Something else adding to my hulk-like anger… moving. We just moved three months ago, so the fact that we need to pack everything up again to move really sucks. Now, the good part is that we’re doing our “final move” into our amazing new house. The bad part is that I really wanted a couple projects completed at the house before we moved in, and they’re just not happening. I don’t have a spare moment to do them. In fact, I haven’t even had a chance to pack up our current house. I really like things to be nice and orderly, such as our last organized move. This move, however, is the opposite of organized and it’s driving me nuts.
Lastly, on my scale o’ anger, is revisiting checked off items on my list. Once I complete something and check it off, it should be DONE. I shouldn’t have to go back and forth a few more times to revisit the issue. For example, we settled on the house last Friday. So why in the heck is our mortgage company still annoying the crap out of me for more recent paystubs? We bought the house already, get off my back!

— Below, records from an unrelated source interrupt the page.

(* ===== verification/Pfvf.v ===== *)
(** * PF/VF messages: the shared register

    Models the part of [adf_pf2vf_msg.c] both sides of the PF/VF channel use:
    the CRC-8 of the block messages, the collision protocol on the 32-bit
    register the physical function shares with each virtual function
    ([__adf_iov_putmsg], [adf_iov_put]), the registries of block providers and
    compatibility checkers.

    Both devices are in one state, since they share the registers.  What the
    rest of the system does while a side sleeps is a parameter, [sleep]; the
    mutex around the register means it never runs [__adf_iov_putmsg] of that
    side on that register.  Callbacks are function pointers, numbered here;
    what they compute is a parameter. *)

From S2P Require Import Prelude.

#[local] Open Scope Z_scope.
#[local] Open Scope qat_scope.

Module Pfvf.

(** ** Constants ([adf_pf2vf_msg.h]) *)

Definition ADF_PFVF_COMPATIBILITY_CAPABILITIES := 2.
Definition ADF_PFVF_COMPATIBILITY_FAST_ACK := 3.
Definition ADF_PFVF_COMPATIBILITY_VERSION := 3.

Definition ADF_PF2VF_INT := BIT 0.
Definition ADF_PF2VF_MSGORIGIN_SYSTEM := BIT 1.
Definition ADF_PF2VF_MSGTYPE_MASK := 0x3C.
Definition ADF_PF2VF_MSGTYPE_SHIFT := 2.
Definition ADF_PF2VF_MSGTYPE_RESTARTING := 1.
Definition ADF_PF2VF_MSGTYPE_VERSION_RESP := 2.
Definition ADF_PF2VF_MSGTYPE_BLOCK_RESP := 3.
Definition ADF_PF2VF_MSGTYPE_FATAL_ERROR := 4.
Definition ADF_PF2VF_IN_USE_BY_PF := 0x6AC20000.
Definition ADF_PF2VF_IN_USE_BY_PF_MASK := 0xFFFE0000.

Definition ADF_PF2VF_VERSION_RESP_VERS_MASK := 0x3FC0.
Definition ADF_PF2VF_VERSION_RESP_VERS_SHIFT := 6.
Definition ADF_PF2VF_VERSION_RESP_RESULT_MASK := 0xC000.
Definition ADF_PF2VF_VERSION_RESP_RESULT_SHIFT := 14.
Definition ADF_PF2VF_MINORVERSION_SHIFT := 6.
Definition ADF_PF2VF_MAJORVERSION_SHIFT := 10.
Definition ADF_PF2VF_VF_COMPATIBLE := 1.
Definition ADF_PF2VF_VF_INCOMPATIBLE := 2.
Definition ADF_PF2VF_VF_COMPAT_UNKNOWN := 3.

Definition ADF_VF2PF_MIN_SMALL_MESSAGE_TYPE := 0.
Definition ADF_VF2PF_MAX_SMALL_MESSAGE_TYPE := ADF_VF2PF_MIN_SMALL_MESSAGE_TYPE + 15.
Definition ADF_VF2PF_MIN_MEDIUM_MESSAGE_TYPE := ADF_VF2PF_MAX_SMALL_MESSAGE_TYPE + 1.
Definition ADF_VF2PF_MAX_MEDIUM_MESSAGE_TYPE := ADF_VF2PF_MIN_MEDIUM_MESSAGE_TYPE + 7.
Definition ADF_VF2PF_MIN_LARGE_MESSAGE_TYPE := ADF_VF2PF_MAX_MEDIUM_MESSAGE_TYPE + 1.
Definition ADF_VF2PF_MAX_LARGE_MESSAGE_TYPE := ADF_VF2PF_MIN_LARGE_MESSAGE_TYPE + 3.
Definition ADF_VF2PF_SMALL_PAYLOAD_SIZE := 30.
Definition ADF_VF2PF_MEDIUM_PAYLOAD_SIZE := 62.
Definition ADF_VF2PF_LARGE_PAYLOAD_SIZE := 126.

Definition ADF_VF2PF_BLOCK_REQ_TYPE_SHIFT := 22.
Definition ADF_VF2PF_LARGE_BLOCK_BYTE_NUM_SHIFT := 24.
Definition ADF_VF2PF_MEDIUM_BLOCK_BYTE_NUM_SHIFT := 25.
Definition ADF_VF2PF_SMALL_BLOCK_BYTE_NUM_SHIFT := 26.
Definition ADF_VF2PF_BLOCK_REQ_CRC_SHIFT := 31.
Definition ADF_VF2PF_LARGE_BLOCK_BYTE_NUM_MASK := 0x7F000000.
Definition ADF_VF2PF_MEDIUM_BLOCK_BYTE_NUM_MASK := 0x7E000000.
Definition ADF_VF2PF_SMALL_BLOCK_BYTE_NUM_MASK := 0x7C000000.
Definition ADF_VF2PF_LARGE_BLOCK_REQ_TYPE_MASK := 0xC00000.
Definition ADF_VF2PF_MEDIUM_BLOCK_REQ_TYPE_MASK := 0x1C00000.
Definition ADF_VF2PF_SMALL_BLOCK_REQ_TYPE_MASK := 0x3C00000.

Definition ADF_PF2VF_BLOCK_RESP_TYPE_DATA := 0.
Definition ADF_PF2VF_BLOCK_RESP_TYPE_CRC := 1.
Definition ADF_PF2VF_BLOCK_RESP_TYPE_ERROR := 2.
Definition ADF_PF2VF_BLOCK_RESP_TYPE_SHIFT := 6.
Definition ADF_PF2VF_BLOCK_RESP_DATA_SHIFT := 8.
Definition ADF_PF2VF_BLOCK_RESP_TYPE_MASK := 0xC0.
Definition ADF_PF2VF_BLOCK_RESP_DATA_MASK := 0xFF00.

Definition ADF_VF2PF_BLOCK_VERSION_BYTE := 0.
Definition ADF_VF2PF_BLOCK_LEN_BYTE := 1.
Definition ADF_VF2PF_BLOCK_DATA := 2.

Definition ADF_PF2VF_INVALID_BLOCK_TYPE := 0.
Definition ADF_PF2VF_INVALID_BYTE_NUM_REQ := 1.
Definition ADF_PF2VF_PAYLOAD_TRUNCATED := 2.
Definition ADF_PF2VF_UNSPECIFIED_ERROR := 3.

Definition ADF_VF2PF_IN_USE_BY_VF := 0x6AC2.
Definition ADF_VF2PF_IN_USE_BY_VF_MASK := 0xFFFE.
Definition ADF_VF2PF_INT := BIT 16.
Definition ADF_VF2PF_MSGORIGIN_SYSTEM := BIT 17.
Definition ADF_VF2PF_MSGTYPE_MASK := 0x3C0000.
Definition ADF_VF2PF_MSGTYPE_SHIFT := 18.
Definition ADF_VF2PF_MSGTYPE_INIT := 3.
Definition ADF_VF2PF_MSGTYPE_SHUTDOWN := 4.
Definition ADF_VF2PF_MSGTYPE_VERSION_REQ := 5.
Definition ADF_VF2PF_MSGTYPE_COMPAT_VER_REQ := 6.
Definition ADF_VF2PF_MSGTYPE_GET_LARGE_BLOCK_REQ := 7.
Definition ADF_VF2PF_MSGTYPE_GET_MEDIUM_BLOCK_REQ := 8.
Definition ADF_VF2PF_MSGTYPE_GET_SMALL_BLOCK_REQ := 9.

Definition ADF_VF2PF_BLOCK_MSG_CAP_SUMMARY := 2.
Definition ADF_VF2PF_COMPAT_VER_REQ_SHIFT := 22.

Definition ADF_IOV_MSG_ACK_DELAY_US := 5.
Definition ADF_IOV_MSG_ACK_MAX_DELAY_US := 2 * 1000 * 1000.
Definition ADF_IOV_MSG_MAX_RETRIES : nat := 3.
Definition ADF_IOV_MSG_RESP_RETRIES : nat := 5.
Definition ADF_CRC8_INIT_VALUE := 0xFF.
Definition ADF_PFVF_DATA_SHIFT := 8.
Definition ADF_PFVF_DATA_MASK := 0xFF.
Definition ADF_COMPAT_CHECKER_MAX := 8.

(** ** CRC-8 *)

Definition pfvf_crc8_table : list Z := [
  0x00; 0x97; 0xB9; 0x2E; 0xE5; 0x72; 0x5C; 0xCB; 0x5D; 0xCA; 0xE4; 0x73; 0xB8; 0x2F; 0x01; 0x96;
  0xBA; 0x2D; 0x03; 0x94; 0x5F; 0xC8; 0xE6; 0x71; 0xE7; 0x70; 0x5E; 0xC9; 0x02; 0x95; 0xBB; 0x2C;
  0xE3; 0x74; 0x5A; 0xCD; 0x06; 0x91; 0xBF; 0x28; 0xBE; 0x29; 0x07; 0x90; 0x5B; 0xCC; 0xE2; 0x75;
  0x59; 0xCE; 0xE0; 0x77; 0xBC; 0x2B; 0x05; 0x92; 0x04; 0x93; 0xBD; 0x2A; 0xE1; 0x76; 0x58; 0xCF;
  0x51; 0xC6; 0xE8; 0x7F; 0xB4; 0x23; 0x0D; 0x9A; 0x0C; 0x9B; 0xB5; 0x22; 0xE9; 0x7E; 0x50; 0xC7;
  0xEB; 0x7C; 0x52; 0xC5; 0x0E; 0x99; 0xB7; 0x20; 0xB6; 0x21; 0x0F; 0x98; 0x53; 0xC4; 0xEA; 0x7D;
  0xB2; 0x25; 0x0B; 0x9C; 0x57; 0xC0; 0xEE; 0x79; 0xEF; 0x78; 0x56; 0xC1; 0x0A; 0x9D; 0xB3; 0x24;
  0x08; 0x9F; 0xB1; 0x26; 0xED; 0x7A; 0x54; 0xC3; 0x55; 0xC2; 0xEC; 0x7B; 0xB0; 0x27; 0x09; 0x9E;
  0xA2; 0x35; 0x1B; 0x8C; 0x47; 0xD0; 0xFE; 0x69; 0xFF; 0x68; 0x46; 0xD1; 0x1A; 0x8D; 0xA3; 0x34;
  0x18; 0x8F; 0xA1; 0x36; 0xFD; 0x6A; 0x44; 0xD3; 0x45; 0xD2; 0xFC; 0x6B; 0xA0; 0x37; 0x19; 0x8E;
  0x41; 0xD6; 0xF8; 0x6F; 0xA4; 0x33; 0x1D; 0x8A; 0x1C; 0x8B; 0xA5; 0x32; 0xF9; 0x6E; 0x40; 0xD7;
  0xFB; 0x6C; 0x42; 0xD5; 0x1E; 0x89; 0xA7; 0x30; 0xA6; 0x31; 0x1F; 0x88; 0x43; 0xD4; 0xFA; 0x6D;
  0xF3; 0x64; 0x4A; 0xDD; 0x16; 0x81; 0xAF; 0x38; 0xAE; 0x39; 0x17; 0x80; 0x4B; 0xDC; 0xF2; 0x65;
  0x49; 0xDE; 0xF0; 0x67; 0xAC; 0x3B; 0x15; 0x82; 0x14; 0x83; 0xAD; 0x3A; 0xF1; 0x66; 0x48; 0xDF;
  0x10; 0x87; 0xA9; 0x3E; 0xF5; 0x62; 0x4C; 0xDB; 0x4D; 0xDA; 0xF4; 0x63; 0xA8; 0x3F; 0x11; 0x86;
  0xAA; 0x3D; 0x13; 0x84; 0x4F; 0xD8; 0xF6; 0x61; 0xF7; 0x60; 0x4E; 0xD9; 0x12; 0x85; 0xAB; 0x3C].

(** The loop over the first [len] bytes; [None] reads past the buffer. *)
Fixpoint crc_bytes (len : nat) (crc : Z) (buf : list Z) : option Z :=
  match len, buf with
  | O, _ => Some crc
  | S _, [] => None
  | S len, b :: buf =>
    crc ← aget pfvf_crc8_table (Z.lxor crc b .& 0xff);
    crc_bytes len crc buf
  end.

(** [len] is a [u8]. *)
Definition adf_pfvf_crc (start_crc : Z) (buf : list Z) (len : Z) : option Z :=
  crc_bytes (Z.to_nat (u8 len)) start_crc buf.

(** ** State *)

(** The counters of [struct pfvf_stats]. *)
Inductive counter :=
  | tx | rx | spurious | blk_tx | blk_rx | crc_err | busy | no_ack | collision
  | tx_timeout | rx_timeout | rx_rsp | retry | event_timeout.
#[export] Instance counter_eq_dec : EqDecision counter.
Proof. solve_decision. Defined.

Definition pfvf_stats := counter → Z.
Definition incr (c : counter) (st : pfvf_stats) : pfvf_stats :=
  λ c', if decide (c' = c) then u32 (st c + 1) else st c'.

(** [struct adf_accel_vf_info]; [irq_on]: whether this VF's interrupt is
    enabled ([enable_vf2pf_interrupts]). *)
Record adf_accel_vf_info := VfInfo {
  init : bool;
  compat_ver : Z;
  info_counters : pfvf_stats;
  irq_on : bool;
}.

(** [accel_dev->vf]; [iov_msg_completion] is the completion's count. *)
Record vf_data := VfData {
  compatible : Z;
  pf_version : Z;
  pf2vf_block_byte : Z;
  pf2vf_block_resp_type : Z;
  iov_msg_completion : nat;
  vf_counters : pfvf_stats;
}.

(** A checker is a function pointer: its number. *)
Record adf_accel_compat_manager := CompatManager {
  num_chker : Z;
  iov_compat_checkers : list (option nat);
}.

(** The fields of [struct adf_hw_device_data] the messages carry. *)
Record hw_data := HwData {
  extended_dc_capabilities : Z;
  accel_capabilities_mask : Z;
  clock_frequency : Z;
}.

(** The kinds of work a message queues. *)
Inductive work := VfStop | FatalError.

(** [struct adf_accel_dev], for a PF ([vf_info]) or a VF ([vf]). *)
Record accel_dev := Dev {
  hw_device : hw_data;
  cm : option adf_accel_compat_manager;
  pf_running : bool;              (* ADF_STATUS_PF_RUNNING *)
  vf_info : list adf_accel_vf_info;
  vf : vf_data;
  vintmsk : Z;                    (* the VF's interrupt mask CSR *)
  queued : list work;
}.

(** A PF, one of its VFs (number [vf_num]), the registers they share, and the
    PF's global table of providers. *)
Record sys := Sys {
  csrs : list Z;
  pf_dev : accel_dev;
  vf_dev : accel_dev;
  vf_num : Z;
  pf2vf_message_providers : list (option nat);
}.

Inductive side := PF | VF.

Definition get_dev (sd : side) (s : sys) : accel_dev :=
  match sd with PF => pf_dev s | VF => vf_dev s end.

Definition upd_dev (sd : side) (f : accel_dev → accel_dev) (s : sys) : sys :=
  match sd with
  | PF => Sys (csrs s) (f (pf_dev s)) (vf_dev s) (vf_num s) (pf2vf_message_providers s)
  | VF => Sys (csrs s) (pf_dev s) (f (vf_dev s)) (vf_num s) (pf2vf_message_providers s)
  end.

Definition set_csrs (l : list Z) (s : sys) : sys :=
  Sys l (pf_dev s) (vf_dev s) (vf_num s) (pf2vf_message_providers s).
Definition set_providers (l : list (option nat)) (s : sys) : sys :=
  Sys (csrs s) (pf_dev s) (vf_dev s) (vf_num s) l.

Definition set_hw (h : hw_data) (d : accel_dev) : accel_dev :=
  Dev h (cm d) (pf_running d) (vf_info d) (vf d) (vintmsk d) (queued d).
Definition set_cm (c : option adf_accel_compat_manager) (d : accel_dev) : accel_dev :=
  Dev (hw_device d) c (pf_running d) (vf_info d) (vf d) (vintmsk d) (queued d).
Definition set_pf_running (b : bool) (d : accel_dev) : accel_dev :=
  Dev (hw_device d) (cm d) b (vf_info d) (vf d) (vintmsk d) (queued d).
Definition set_vf_info (l : list adf_accel_vf_info) (d : accel_dev) : accel_dev :=
  Dev (hw_device d) (cm d) (pf_running d) l (vf d) (vintmsk d) (queued d).
Definition upd_vf (f : vf_data → vf_data) (d : accel_dev) : accel_dev :=
  Dev (hw_device d) (cm d) (pf_running d) (vf_info d) (f (vf d)) (vintmsk d) (queued d).
Definition set_vintmsk (m : Z) (d : accel_dev) : accel_dev :=
  Dev (hw_device d) (cm d) (pf_running d) (vf_info d) (vf d) m (queued d).
Definition queue_work (w : work) (d : accel_dev) : accel_dev :=
  Dev (hw_device d) (cm d) (pf_running d) (vf_info d) (vf d) (vintmsk d) (queued d ++ [w]).

(** The index of the register a side uses: the PF has one per VF, a VF sees
    only its own. *)
Definition reg (sd : side) (vf_nr : Z) : M sys Z :=
  match sd with PF => ret vf_nr | VF => gets vf_num end.

Definition csr_rd (sd : side) (vf_nr : Z) : M sys Z :=
  r <- reg sd vf_nr ;; l <- gets csrs ;; lift (aget l r).
Definition csr_wr (sd : side) (vf_nr v : Z) : M sys () :=
  r <- reg sd vf_nr ;; l <- gets csrs ;; l <- lift (aset l r v) ;; modify (set_csrs l).

(** [&accel_dev->pf.vf_info[vf_nr]], read and updated. *)
Definition info (vf_nr : Z) : M sys adf_accel_vf_info :=
  d <- gets pf_dev ;; lift (aget (vf_info d) vf_nr).
Definition upd_info (vf_nr : Z) (f : adf_accel_vf_info → adf_accel_vf_info) : M sys () :=
  i <- info vf_nr ;; d <- gets pf_dev ;;
  l <- lift (aset (vf_info d) vf_nr (f i)) ;; modify (upd_dev PF (set_vf_info l)).

Definition incr_vf (c : counter) (v : vf_data) : vf_data :=
  VfData (compatible v) (pf_version v) (pf2vf_block_byte v) (pf2vf_block_resp_type v)
    (iov_msg_completion v) (incr c (vf_counters v)).
Definition incr_info (c : counter) (i : adf_accel_vf_info) : adf_accel_vf_info :=
  VfInfo (init i) (compat_ver i) (incr c (info_counters i)) (irq_on i).

(** [pfvf_counters->c++] *)
Definition count (sd : side) (vf_nr : Z) (c : counter) : M sys () :=
  match sd with
  | VF => modify (upd_dev VF (upd_vf (incr_vf c)))
  | PF => upd_info vf_nr (incr_info c)
  end.

(** ** Sending *)

Section put.
Context (sleep : side → Z → M sys ()).
Lemma request_decodes_ok msg_type index crc :
  0 <= msg_type <= ADF_VF2PF_MAX_LARGE_MESSAGE_TYPE →
  0 <= index < payload_limit msg_type + ADF_VF2PF_BLOCK_DATA →
  request_decodes msg_type index crc = true.
Proof.
  intros Ht Hi.
  assert (forallb (λ t, forallb (λ i, request_decodes t i true && request_decodes t i false)
    (seqZ 0 (payload_limit t + ADF_VF2PF_BLOCK_DATA))) (seqZ 0 28) = true) as H
    by (vm_compute; reflexivity).
  rewrite forallb_forall in H. specialize (H msg_type). rewrite forallb_forall in H.
  assert (request_decodes msg_type index true && request_decodes msg_type index false = true)
    as [? ?]%andb_true_iff.
  { apply H; apply list_elem_of_In, elem_of_seqZ; [|lia].
    change ADF_VF2PF_MAX_LARGE_MESSAGE_TYPE with 27 in Ht. lia. }
  by destruct crc.
Qed.

(** The VF decodes the framed response to what the PF encoded. *)
Definition response_decodes (ty data : Z) : bool :=
  let resp := block_resp ty data in
  let w := framed PF resp .| ADF_PF2VF_INT in
  resp_msg resp &&
  (Z.shiftr (w .& ADF_PF2VF_MSGTYPE_MASK) ADF_PF2VF_MSGTYPE_SHIFT =?
     ADF_PF2VF_MSGTYPE_BLOCK_RESP) &&
  (u8 (Z.shiftr (w .& ADF_PF2VF_BLOCK_RESP_DATA_MASK) ADF_PF2VF_BLOCK_RESP_DATA_SHIFT) =? data) &&
  (u8 (Z.shiftr (w .& ADF_PF2VF_BLOCK_RESP_TYPE_MASK) ADF_PF2VF_BLOCK_RESP_TYPE_SHIFT) =? ty).

Lemma response_decodes_ok ty data : 0 <= ty < 3 → byte_ok data → response_decodes ty data = true.
Proof.
  intros Ht Hd.
  refine (all_bytes (λ d, response_decodes ty d) _ data Hd).
  assert (ty = 0 ∨ ty = 1 ∨ ty = 2) as [-> | [-> | ->]] by lia; vm_compute; reflexivity.
Qed.
(** The [j]-th attached entry has fake id [j], and no entry before it has. *)
Lemma real_id_nth l i det f :
  fakes_ok i det l → 0 <= i - det → 0 <= f - (i - det) → i + Z.of_nat (length l) < 2 ^ 31 →
  f < 2 ^ 32 - 1 →
  adf_get_vf_real_id f l = default (-1) (attached_ids l !! Z.to_nat (f - (i - det))).
Proof.
  unfold adf_get_vf_real_id. revert i det. induction l as [|m l IH]; intros i det Hok Hp Hf Hn Hmax.
  { done. }
  destruct Hok as (Hid & Hfk & Hok). rewrite attached_cons. cbn [list_find].
  cbn [length] in Hn. destruct (attached m) eqn:Ea; cbn [negb Zb app] in *.
  - rewrite Z.add_0_r in *. rewrite wrap_small in Hfk by lia. case_decide as E.
    + replace (f - (i - det)) with 0 by lia. done.
    + specialize (IH (i + 1) det Hok ltac:(lia) ltac:(lia) ltac:(lia) Hmax).
      replace (Z.to_nat (f - (i - det))) with (S (Z.to_nat (f - (i + 1 - det)))) by lia.
      assert (∀ k, (id m :: attached_ids l) !! S k = attached_ids l !! k) as -> by done.
      rewrite <- IH. by destruct (list_find _ l) as [[]|].
  - specialize (IH (i + 1) (det + 1) Hok ltac:(lia) ltac:(lia) ltac:(lia) Hmax).
    replace (i + 1 - (det + 1)) with (i - det) in IH by lia.
    case_decide as E; [|rewrite <- IH; by destruct (list_find _ l) as [[]|]].
    exfalso. destruct (decide (i - det = 0)) as [E0|E0].
    + replace (i - (det + 1)) with (-1) in Hfk by lia. change (u32 (-1)) with (2 ^ 32 - 1) in Hfk. lia.
    + rewrite wrap_small in Hfk by lia. lia.
Qed.

(** ** The invariant of the table *)

Definition vf_bdf (d : accel_dev) : Z := u32 (adf_get_vf_num d).

Definition table_ids (s : state) : list (option Z) :=
  (λ p, accel_id <$> devs s !! p) <$> accel_table s.

Record inv (s : state) : Prop := {
  i_fakes : fakes_ok 0 0 (vfs_table s);
  i_num : num_devices s = Z.of_nat (length (vfs_table s));
  i_max : (length (vfs_table s) <= 1024)%nat;
  i_map : id_map s = replicate (length (vfs_table s)) true
                     ++ replicate (1024 - length (vfs_table s)) false;
  (* the devices of the table are those of the attached entries *)
  i_devs : table_ids s ≡ₚ Some <$> attached_ids (vfs_table s);
  i_vf : ∀ p d, p ∈ accel_table s → devs s !! p = Some d → is_vf d = true →
    vf_bdf d ≠ NO_BDF ∧ ∃ m e, adf_find_vf (vf_bdf d) (vfs_table s) = Some m ∧
      vfs_table s !! m = Some e ∧ id e = accel_id d;
  i_bdf : ∀ e, e ∈ vfs_table s → attached e = false → bdf e ≠ NO_BDF;
}.

Lemma fakes_id i det l k m : fakes_ok i det l → l !! k = Some m → id m = i + Z.of_nat k.
Proof.
  revert i det k. induction l as [|x l IH]; intros i det k; [done|].
  intros (Hid & _ & Hl). destruct k as [|k]; cbn.
  - intros [= <-]. lia.
  - intros Hk. rewrite (IH _ _ _ Hl Hk). lia.
Qed.

Lemma ids_seq i det l : fakes_ok i det l → id <$> l = seqZ i (Z.of_nat (length l)).
Proof.
  revert i det. induction l as [|m l IH]; intros i det; [done|].
  intros (Hid & _ & Hl). rewrite fmap_cons, (IH _ _ Hl), Hid. cbn [length].
  rewrite (seqZ_cons i) by lia. do 2 f_equal; lia.
Qed.

Lemma attached_NoDup l : fakes_ok 0 0 l → NoDup (attached_ids l).
Proof.
  intros Hok. unfold attached_ids. eapply sublist_NoDup; [|apply fmap_sublist, sublist_filter].
  rewrite (ids_seq _ _ _ Hok). apply NoDup_seqZ.
Qed.

Lemma attached_entry l m e :
  fakes_ok 0 0 l → l !! m = Some e → id e ∈ attached_ids l → attached e = true.
Proof.
  intros Hok Hm (e' & E & [Ha He']%list_elem_of_filter)%list_elem_of_fmap.
  apply list_elem_of_lookup in He' as [k Hk].
  rewrite (fakes_id _ _ _ _ _ Hok Hm), (fakes_id _ _ _ _ _ Hok Hk) in E.
  assert (m = k) as -> by lia. congruence.
Qed.

Lemma find_vf_bdf b l l' : bdf <$> l' = bdf <$> l → adf_find_vf b l' = adf_find_vf b l.
Proof.
  unfold adf_find_vf. revert l'. induction l as [|x l IH]; intros [|y l']; try done.
  cbn. intros [= E1 E2]. rewrite E1. case_decide; [done|].
  specialize (IH l' E2). destruct (list_find _ l) as [[]|], (list_find _ l') as [[]|]; cbn in *;
    congruence.
Qed.

Lemma find_vf_Some b l m :
  adf_find_vf b l = Some m → ∃ e, l !! m = Some e ∧ bdf e = b.
Proof.
  unfold adf_find_vf. destruct (list_find _ l) as [[k x]|] eqn:E; [|done].
  intros [= <-]. apply list_find_Some in E as (? & ? & _). by exists x.
Qed.

Lemma find_vf_app b l k m : adf_find_vf b l = Some m → adf_find_vf b (l ++ k) = Some m.
Proof.
  unfold adf_find_vf. destruct (list_find _ l) as [[i x]|] eqn:E; [|done].
  intros [= <-]. by rewrite (list_find_app_l _ _ _ _ _ E).
Qed.

Lemma find_vf_last b l e :
  adf_find_vf b l = None → bdf e = b → adf_find_vf b (l ++ [e]) = Some (length l).
Proof.
  unfold adf_find_vf. destruct (list_find _ l) as [[]|] eqn:E; [done|]. intros _ Hb.
  rewrite list_find_app_r by done. cbn. rewrite decide_True by done. done.
Qed.

(** The table is left alone by a change to a device that is not in it. *)
Lemma table_ids_insert s p d l l' :
  p ∉ accel_table s →
  table_ids (State (accel_table s) l (num_devices s) l' (<[p := d]> (devs s))) = table_ids s.
Proof.
  intros Hp. unfold table_ids. cbn. apply list_fmap_ext. intros i q Hq.
  rewrite lookup_insert_ne; [done|]. intros ->. apply Hp, list_elem_of_lookup. by exists i.
Qed.

(** A device with a new entry at the end. *)
Lemma inv_push s p d b :
  inv s → p ∉ accel_table s → (∀ e, e ∈ vfs_table s → attached e = true) →
  num_devices s < ADF_MAX_DEVICES → accel_id d = num_devices s →
  (is_vf d = true → b = vf_bdf d ∧ b ≠ NO_BDF ∧ adf_find_vf b (vfs_table s) = None) →
  inv (State (accel_table s ++ [p]) (vfs_table s ++ [IdMap b (num_devices s) (num_devices s) true])
    (u32 (num_devices s + 1)) (<[length (vfs_table s) := true]> (id_map s)) (<[p := d]> (devs s))).
Proof.
  intros [Hf Hn Hmax Hmap Hdevs Hvf Hbdf] Hp Hatt Hroom Hid Hb.
  change ADF_MAX_DEVICES with 1024 in Hroom. rewrite Hn in *.
  set (n := length (vfs_table s)) in *.
  assert (n_detached (vfs_table s) = 0) as Hdet.
  { clear -Hatt. induction (vfs_table s) as [|x l IH]; [done|].
    rewrite n_detached_cons, IH by set_solver. by rewrite Hatt by set_solver. }
  split; cbn [accel_table vfs_table num_devices id_map devs].
  - apply fakes_app. split; [done|]. cbn. rewrite Hdet, Z.add_0_r, Z.sub_0_r.
    rewrite wrap_small by lia. done.
  - rewrite length_app, wrap_small by lia. simpl. lia.
  - rewrite length_app. simpl. lia.
  - rewrite length_app, Hmap. fold n. cbn [length].
    rewrite insert_app_r_alt by (rewrite length_replicate; lia).
    rewrite length_replicate, Nat.sub_diag.
    replace (1024 - n)%nat with (S (1024 - (n + 1))) by lia. cbn [replicate].
    rewrite (replicate_add n 1), <- app_assoc. done.
  - unfold table_ids. cbn. rewrite fmap_app, attached_app, fmap_app. cbn.
    rewrite lookup_insert_eq. cbn. rewrite Hid. apply Permutation_app_tail.
    rewrite <- Hdevs. by rewrite <- (table_ids_insert s p d (vfs_table s) (id_map s)).
  - intros q e Hq He Hvfe. apply elem_of_app in Hq as [Hq|Hq%list_elem_of_singleton].
    + rewrite lookup_insert_ne in He by (intros ->; done).
      destruct (Hvf q e Hq He Hvfe) as (? & m & x & Hm & Hx & Hxe). split; [done|].
      exists m, x. split_and!; [by apply find_vf_app|by apply lookup_app_l_Some|done].
    + subst q. rewrite lookup_insert_eq in He. injection He as <-.
      destruct (Hb Hvfe) as (-> & Hne & Hfind). split; [done|]. eexists n, _.
      split_and!; [by apply find_vf_last|by apply list_lookup_middle|done].
  - intros e [He|He%list_elem_of_singleton]%elem_of_app Ha; [by apply Hbdf|by subst e].
Qed.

If I could just get through today I have a feeling that my Oscar the Grouch-ness will subside. Tomorrow will be a mess of packing, moving and meeting with the doctor – but at least things will be getting done. Once Saturday night hits, one way or another everything will be at our new house. Then, it’s just up to us to run around and unpack things.
I feel like I need to keep chanting “I think I can, I think I can” to keep myself going. Actually, that’s not a bad idea. Maybe I need a special “I’m not going to kick anybody in the face*, I’m just going to get through the next couple days and maybe even relax on Sunday” ipod mix.
There will definitely be this song on the mix:
Actually, just watching that video (for probably the 36th time) made me smile and relax a little.
I think I can, I think I can…
*Who am I kidding? At 7 ½ months pregnant my foot can barely kick high enough to reach a knee. You should see me try to put on my shoes, it’s pathetic.